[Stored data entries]
-*-

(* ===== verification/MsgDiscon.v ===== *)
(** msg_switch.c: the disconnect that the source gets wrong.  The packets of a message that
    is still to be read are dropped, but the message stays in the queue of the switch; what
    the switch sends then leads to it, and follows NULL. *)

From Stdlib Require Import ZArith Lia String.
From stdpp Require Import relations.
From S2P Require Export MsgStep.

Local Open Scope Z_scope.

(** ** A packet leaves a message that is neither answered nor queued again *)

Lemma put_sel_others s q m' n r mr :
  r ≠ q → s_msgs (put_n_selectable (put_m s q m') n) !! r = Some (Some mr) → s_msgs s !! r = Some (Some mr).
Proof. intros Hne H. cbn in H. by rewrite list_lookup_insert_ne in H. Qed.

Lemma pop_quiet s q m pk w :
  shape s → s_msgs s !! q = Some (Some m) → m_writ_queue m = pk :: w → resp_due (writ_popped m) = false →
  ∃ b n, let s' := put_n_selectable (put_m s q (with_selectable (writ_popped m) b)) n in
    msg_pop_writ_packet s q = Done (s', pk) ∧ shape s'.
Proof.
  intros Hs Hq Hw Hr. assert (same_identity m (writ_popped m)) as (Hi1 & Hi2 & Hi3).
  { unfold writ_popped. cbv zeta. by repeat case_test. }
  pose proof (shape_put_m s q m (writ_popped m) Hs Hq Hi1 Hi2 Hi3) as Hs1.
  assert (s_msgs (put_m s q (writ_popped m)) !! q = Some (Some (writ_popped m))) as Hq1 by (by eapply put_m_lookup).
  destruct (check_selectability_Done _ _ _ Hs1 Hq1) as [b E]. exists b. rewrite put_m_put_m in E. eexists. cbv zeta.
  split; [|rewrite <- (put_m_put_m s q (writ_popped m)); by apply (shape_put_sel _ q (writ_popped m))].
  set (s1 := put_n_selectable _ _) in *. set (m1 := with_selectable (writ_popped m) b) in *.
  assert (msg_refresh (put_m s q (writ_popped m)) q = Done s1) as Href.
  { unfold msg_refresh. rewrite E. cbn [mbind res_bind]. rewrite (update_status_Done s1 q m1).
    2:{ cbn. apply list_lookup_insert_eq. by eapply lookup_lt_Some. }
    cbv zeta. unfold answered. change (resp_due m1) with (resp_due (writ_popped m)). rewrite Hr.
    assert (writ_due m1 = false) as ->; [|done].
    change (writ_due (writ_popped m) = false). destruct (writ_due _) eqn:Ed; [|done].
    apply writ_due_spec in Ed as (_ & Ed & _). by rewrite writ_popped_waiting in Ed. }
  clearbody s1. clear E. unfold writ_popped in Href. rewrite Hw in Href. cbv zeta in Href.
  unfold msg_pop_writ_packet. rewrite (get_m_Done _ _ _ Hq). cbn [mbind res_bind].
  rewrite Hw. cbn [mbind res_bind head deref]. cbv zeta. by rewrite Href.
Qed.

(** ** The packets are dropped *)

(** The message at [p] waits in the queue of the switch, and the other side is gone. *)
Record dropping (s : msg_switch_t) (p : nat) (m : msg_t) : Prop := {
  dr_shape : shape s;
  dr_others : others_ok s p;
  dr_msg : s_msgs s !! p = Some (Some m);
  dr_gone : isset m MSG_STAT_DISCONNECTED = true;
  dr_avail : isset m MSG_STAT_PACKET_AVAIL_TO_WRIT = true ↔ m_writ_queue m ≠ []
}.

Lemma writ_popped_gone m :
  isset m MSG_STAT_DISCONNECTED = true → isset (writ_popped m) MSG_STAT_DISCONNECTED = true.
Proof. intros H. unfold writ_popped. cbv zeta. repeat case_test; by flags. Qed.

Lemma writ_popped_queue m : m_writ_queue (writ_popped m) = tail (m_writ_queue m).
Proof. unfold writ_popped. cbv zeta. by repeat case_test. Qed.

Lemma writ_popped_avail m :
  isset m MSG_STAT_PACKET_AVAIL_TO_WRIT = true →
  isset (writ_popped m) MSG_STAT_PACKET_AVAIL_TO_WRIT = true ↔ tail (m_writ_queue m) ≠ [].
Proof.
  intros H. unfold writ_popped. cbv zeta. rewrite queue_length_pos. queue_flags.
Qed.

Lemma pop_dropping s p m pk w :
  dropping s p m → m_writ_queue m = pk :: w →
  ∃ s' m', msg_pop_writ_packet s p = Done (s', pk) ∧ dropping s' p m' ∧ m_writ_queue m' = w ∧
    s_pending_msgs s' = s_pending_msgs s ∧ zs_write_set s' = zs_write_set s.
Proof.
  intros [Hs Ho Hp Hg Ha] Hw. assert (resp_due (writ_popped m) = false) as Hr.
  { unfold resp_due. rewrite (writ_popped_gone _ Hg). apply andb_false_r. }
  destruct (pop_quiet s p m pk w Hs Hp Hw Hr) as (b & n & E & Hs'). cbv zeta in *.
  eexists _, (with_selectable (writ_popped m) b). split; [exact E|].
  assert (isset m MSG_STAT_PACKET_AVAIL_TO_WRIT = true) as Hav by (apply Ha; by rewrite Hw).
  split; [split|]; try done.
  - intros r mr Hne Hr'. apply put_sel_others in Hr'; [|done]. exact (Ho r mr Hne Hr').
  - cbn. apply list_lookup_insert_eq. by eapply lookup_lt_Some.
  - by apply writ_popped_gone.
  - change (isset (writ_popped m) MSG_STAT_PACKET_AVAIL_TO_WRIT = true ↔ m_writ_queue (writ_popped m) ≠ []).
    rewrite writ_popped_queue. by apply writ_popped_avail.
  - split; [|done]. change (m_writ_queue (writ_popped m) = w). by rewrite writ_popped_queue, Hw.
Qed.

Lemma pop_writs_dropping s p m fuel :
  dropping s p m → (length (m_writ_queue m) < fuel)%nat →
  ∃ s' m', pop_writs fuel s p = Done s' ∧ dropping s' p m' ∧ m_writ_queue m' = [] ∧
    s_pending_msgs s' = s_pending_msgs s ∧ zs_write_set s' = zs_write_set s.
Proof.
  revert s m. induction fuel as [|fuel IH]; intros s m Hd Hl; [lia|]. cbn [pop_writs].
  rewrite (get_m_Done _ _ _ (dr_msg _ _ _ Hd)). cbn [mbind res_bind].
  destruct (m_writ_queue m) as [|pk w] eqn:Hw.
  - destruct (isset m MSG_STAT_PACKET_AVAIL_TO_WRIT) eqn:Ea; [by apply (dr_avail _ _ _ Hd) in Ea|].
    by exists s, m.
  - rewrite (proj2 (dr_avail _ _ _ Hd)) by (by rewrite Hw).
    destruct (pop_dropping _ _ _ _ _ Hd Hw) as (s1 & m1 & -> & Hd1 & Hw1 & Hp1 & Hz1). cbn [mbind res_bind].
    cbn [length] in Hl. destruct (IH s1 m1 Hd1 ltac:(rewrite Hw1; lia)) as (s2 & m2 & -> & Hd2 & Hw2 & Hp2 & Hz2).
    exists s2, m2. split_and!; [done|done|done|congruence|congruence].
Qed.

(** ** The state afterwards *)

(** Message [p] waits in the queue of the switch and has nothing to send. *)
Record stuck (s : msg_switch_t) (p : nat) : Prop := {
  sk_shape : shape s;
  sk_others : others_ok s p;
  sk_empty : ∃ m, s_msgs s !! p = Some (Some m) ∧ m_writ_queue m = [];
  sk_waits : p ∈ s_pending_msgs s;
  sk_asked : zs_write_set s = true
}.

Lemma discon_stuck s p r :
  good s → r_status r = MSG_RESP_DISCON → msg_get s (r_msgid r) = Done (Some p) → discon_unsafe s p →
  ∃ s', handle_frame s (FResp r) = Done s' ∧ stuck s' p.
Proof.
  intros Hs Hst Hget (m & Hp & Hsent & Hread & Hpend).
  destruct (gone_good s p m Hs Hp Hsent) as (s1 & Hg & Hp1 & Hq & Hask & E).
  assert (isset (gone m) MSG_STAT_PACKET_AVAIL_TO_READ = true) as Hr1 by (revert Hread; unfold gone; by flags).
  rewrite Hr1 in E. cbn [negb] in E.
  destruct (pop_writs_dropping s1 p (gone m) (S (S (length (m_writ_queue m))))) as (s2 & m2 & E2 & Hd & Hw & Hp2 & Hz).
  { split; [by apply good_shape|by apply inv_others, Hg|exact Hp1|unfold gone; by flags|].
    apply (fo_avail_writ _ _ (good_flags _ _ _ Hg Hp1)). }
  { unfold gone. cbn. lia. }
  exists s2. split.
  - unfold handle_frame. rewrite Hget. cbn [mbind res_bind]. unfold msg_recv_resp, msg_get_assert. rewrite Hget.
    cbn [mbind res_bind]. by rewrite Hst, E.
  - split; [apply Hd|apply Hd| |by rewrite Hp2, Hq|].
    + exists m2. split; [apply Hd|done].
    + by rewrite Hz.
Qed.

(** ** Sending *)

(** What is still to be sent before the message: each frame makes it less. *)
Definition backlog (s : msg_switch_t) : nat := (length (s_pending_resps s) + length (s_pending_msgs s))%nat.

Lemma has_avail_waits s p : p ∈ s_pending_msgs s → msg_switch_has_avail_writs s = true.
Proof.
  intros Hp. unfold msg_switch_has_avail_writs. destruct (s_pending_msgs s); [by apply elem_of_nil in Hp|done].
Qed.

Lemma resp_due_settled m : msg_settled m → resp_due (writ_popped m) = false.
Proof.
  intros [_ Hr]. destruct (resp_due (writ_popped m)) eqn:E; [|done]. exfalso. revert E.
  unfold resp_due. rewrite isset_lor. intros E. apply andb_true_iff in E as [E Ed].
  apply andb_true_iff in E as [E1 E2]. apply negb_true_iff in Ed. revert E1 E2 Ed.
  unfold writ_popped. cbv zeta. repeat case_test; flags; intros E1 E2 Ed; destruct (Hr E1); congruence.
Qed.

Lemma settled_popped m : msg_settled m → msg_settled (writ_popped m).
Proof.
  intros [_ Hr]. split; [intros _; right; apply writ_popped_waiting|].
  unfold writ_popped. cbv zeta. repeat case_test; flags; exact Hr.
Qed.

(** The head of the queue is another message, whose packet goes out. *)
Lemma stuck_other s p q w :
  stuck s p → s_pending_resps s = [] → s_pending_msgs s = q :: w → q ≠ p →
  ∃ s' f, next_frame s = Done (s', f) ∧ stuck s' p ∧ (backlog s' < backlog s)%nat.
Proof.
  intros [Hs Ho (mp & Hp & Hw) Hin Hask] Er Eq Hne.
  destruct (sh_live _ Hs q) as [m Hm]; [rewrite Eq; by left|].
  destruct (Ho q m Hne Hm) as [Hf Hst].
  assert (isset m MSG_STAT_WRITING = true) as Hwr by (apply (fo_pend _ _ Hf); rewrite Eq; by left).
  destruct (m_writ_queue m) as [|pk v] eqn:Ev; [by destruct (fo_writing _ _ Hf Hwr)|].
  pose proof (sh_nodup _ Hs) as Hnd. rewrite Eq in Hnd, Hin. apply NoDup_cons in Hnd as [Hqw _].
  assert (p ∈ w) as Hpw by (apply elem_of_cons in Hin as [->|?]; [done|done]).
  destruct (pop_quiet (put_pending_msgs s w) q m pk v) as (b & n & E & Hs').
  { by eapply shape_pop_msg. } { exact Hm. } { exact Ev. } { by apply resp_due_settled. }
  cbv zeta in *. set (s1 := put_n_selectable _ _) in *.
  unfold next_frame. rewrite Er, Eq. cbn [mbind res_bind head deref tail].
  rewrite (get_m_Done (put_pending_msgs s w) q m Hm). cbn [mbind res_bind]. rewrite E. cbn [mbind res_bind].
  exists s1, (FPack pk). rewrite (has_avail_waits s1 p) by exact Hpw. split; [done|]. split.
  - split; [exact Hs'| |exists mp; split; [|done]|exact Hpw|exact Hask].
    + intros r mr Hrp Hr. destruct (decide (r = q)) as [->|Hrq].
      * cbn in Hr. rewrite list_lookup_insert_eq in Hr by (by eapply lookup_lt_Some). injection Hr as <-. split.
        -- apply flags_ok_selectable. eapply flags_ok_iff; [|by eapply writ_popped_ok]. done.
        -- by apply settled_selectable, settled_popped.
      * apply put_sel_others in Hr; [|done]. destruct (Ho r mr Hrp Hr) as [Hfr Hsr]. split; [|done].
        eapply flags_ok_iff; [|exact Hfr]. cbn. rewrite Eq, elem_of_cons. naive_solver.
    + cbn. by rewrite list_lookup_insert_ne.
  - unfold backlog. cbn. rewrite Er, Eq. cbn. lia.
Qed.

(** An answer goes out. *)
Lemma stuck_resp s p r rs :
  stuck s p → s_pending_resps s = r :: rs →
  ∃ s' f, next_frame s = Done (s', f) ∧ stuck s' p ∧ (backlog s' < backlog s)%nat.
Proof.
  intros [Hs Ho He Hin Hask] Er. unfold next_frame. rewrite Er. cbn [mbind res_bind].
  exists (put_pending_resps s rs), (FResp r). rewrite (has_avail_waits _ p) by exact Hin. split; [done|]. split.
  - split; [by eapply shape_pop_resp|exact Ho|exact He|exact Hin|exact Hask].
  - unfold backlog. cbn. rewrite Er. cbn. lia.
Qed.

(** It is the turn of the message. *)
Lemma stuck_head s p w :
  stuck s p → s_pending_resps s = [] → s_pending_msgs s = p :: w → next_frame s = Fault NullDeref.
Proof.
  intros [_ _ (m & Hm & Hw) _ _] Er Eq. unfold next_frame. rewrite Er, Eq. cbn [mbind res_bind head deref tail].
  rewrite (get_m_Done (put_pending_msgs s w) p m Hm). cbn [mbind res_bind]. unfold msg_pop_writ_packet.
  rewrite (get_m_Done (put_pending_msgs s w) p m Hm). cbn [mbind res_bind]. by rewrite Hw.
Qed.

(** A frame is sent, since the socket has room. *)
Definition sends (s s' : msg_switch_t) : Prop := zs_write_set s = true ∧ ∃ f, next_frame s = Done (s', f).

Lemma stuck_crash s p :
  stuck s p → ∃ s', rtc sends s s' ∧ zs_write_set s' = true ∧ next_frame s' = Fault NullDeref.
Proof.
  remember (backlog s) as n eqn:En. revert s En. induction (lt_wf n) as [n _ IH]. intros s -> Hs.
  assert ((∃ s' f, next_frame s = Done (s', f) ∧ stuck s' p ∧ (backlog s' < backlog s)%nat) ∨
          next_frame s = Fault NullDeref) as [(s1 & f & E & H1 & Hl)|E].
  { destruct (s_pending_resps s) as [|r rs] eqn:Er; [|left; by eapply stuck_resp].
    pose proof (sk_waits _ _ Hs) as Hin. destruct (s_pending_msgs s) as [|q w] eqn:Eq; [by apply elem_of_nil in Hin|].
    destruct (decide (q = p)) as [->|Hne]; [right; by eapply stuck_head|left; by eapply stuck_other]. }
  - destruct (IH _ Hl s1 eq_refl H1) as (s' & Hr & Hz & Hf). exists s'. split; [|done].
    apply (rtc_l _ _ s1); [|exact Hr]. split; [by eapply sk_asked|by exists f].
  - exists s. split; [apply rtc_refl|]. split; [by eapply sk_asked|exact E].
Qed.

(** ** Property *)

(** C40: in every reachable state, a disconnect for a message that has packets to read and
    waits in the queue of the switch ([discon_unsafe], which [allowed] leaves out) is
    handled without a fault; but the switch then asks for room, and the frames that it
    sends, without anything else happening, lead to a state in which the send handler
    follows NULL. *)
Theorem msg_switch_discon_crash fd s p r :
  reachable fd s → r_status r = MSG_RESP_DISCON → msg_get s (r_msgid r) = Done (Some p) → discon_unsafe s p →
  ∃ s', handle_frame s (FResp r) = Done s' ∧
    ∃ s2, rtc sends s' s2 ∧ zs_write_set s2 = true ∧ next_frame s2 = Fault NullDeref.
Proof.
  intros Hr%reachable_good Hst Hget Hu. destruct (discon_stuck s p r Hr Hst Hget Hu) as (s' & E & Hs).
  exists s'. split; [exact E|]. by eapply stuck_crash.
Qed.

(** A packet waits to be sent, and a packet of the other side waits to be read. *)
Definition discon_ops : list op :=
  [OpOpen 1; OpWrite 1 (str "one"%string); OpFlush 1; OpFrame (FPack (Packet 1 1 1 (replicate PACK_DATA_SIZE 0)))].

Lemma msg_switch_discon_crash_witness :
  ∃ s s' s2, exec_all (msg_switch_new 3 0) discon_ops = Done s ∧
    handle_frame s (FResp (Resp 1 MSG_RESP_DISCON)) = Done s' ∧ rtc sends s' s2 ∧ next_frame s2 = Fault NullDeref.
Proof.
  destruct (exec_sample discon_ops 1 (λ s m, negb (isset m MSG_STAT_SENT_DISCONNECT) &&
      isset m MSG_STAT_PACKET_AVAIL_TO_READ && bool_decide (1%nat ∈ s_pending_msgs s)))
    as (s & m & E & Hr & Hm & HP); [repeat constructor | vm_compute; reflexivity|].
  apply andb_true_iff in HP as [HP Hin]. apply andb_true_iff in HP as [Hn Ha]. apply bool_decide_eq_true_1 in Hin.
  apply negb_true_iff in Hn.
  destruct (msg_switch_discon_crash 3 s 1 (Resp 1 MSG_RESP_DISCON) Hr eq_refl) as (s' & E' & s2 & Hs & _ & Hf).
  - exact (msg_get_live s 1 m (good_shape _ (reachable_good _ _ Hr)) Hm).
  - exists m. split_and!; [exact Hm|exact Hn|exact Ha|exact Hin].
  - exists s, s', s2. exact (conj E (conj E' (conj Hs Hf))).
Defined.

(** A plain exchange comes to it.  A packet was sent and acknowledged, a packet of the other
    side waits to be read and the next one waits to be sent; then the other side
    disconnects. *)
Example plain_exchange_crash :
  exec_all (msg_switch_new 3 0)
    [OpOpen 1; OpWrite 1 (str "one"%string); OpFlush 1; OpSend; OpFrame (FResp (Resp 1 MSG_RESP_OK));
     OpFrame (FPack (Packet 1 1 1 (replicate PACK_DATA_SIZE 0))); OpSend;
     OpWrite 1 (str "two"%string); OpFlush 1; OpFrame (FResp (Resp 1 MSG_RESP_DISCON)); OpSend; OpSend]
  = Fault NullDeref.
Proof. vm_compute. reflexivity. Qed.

-*-

» WHAT TO WORK ON
When a line of the data above holds the string "fuel", count it, and reply with the resulting number only.

» TASK OUTPUT
4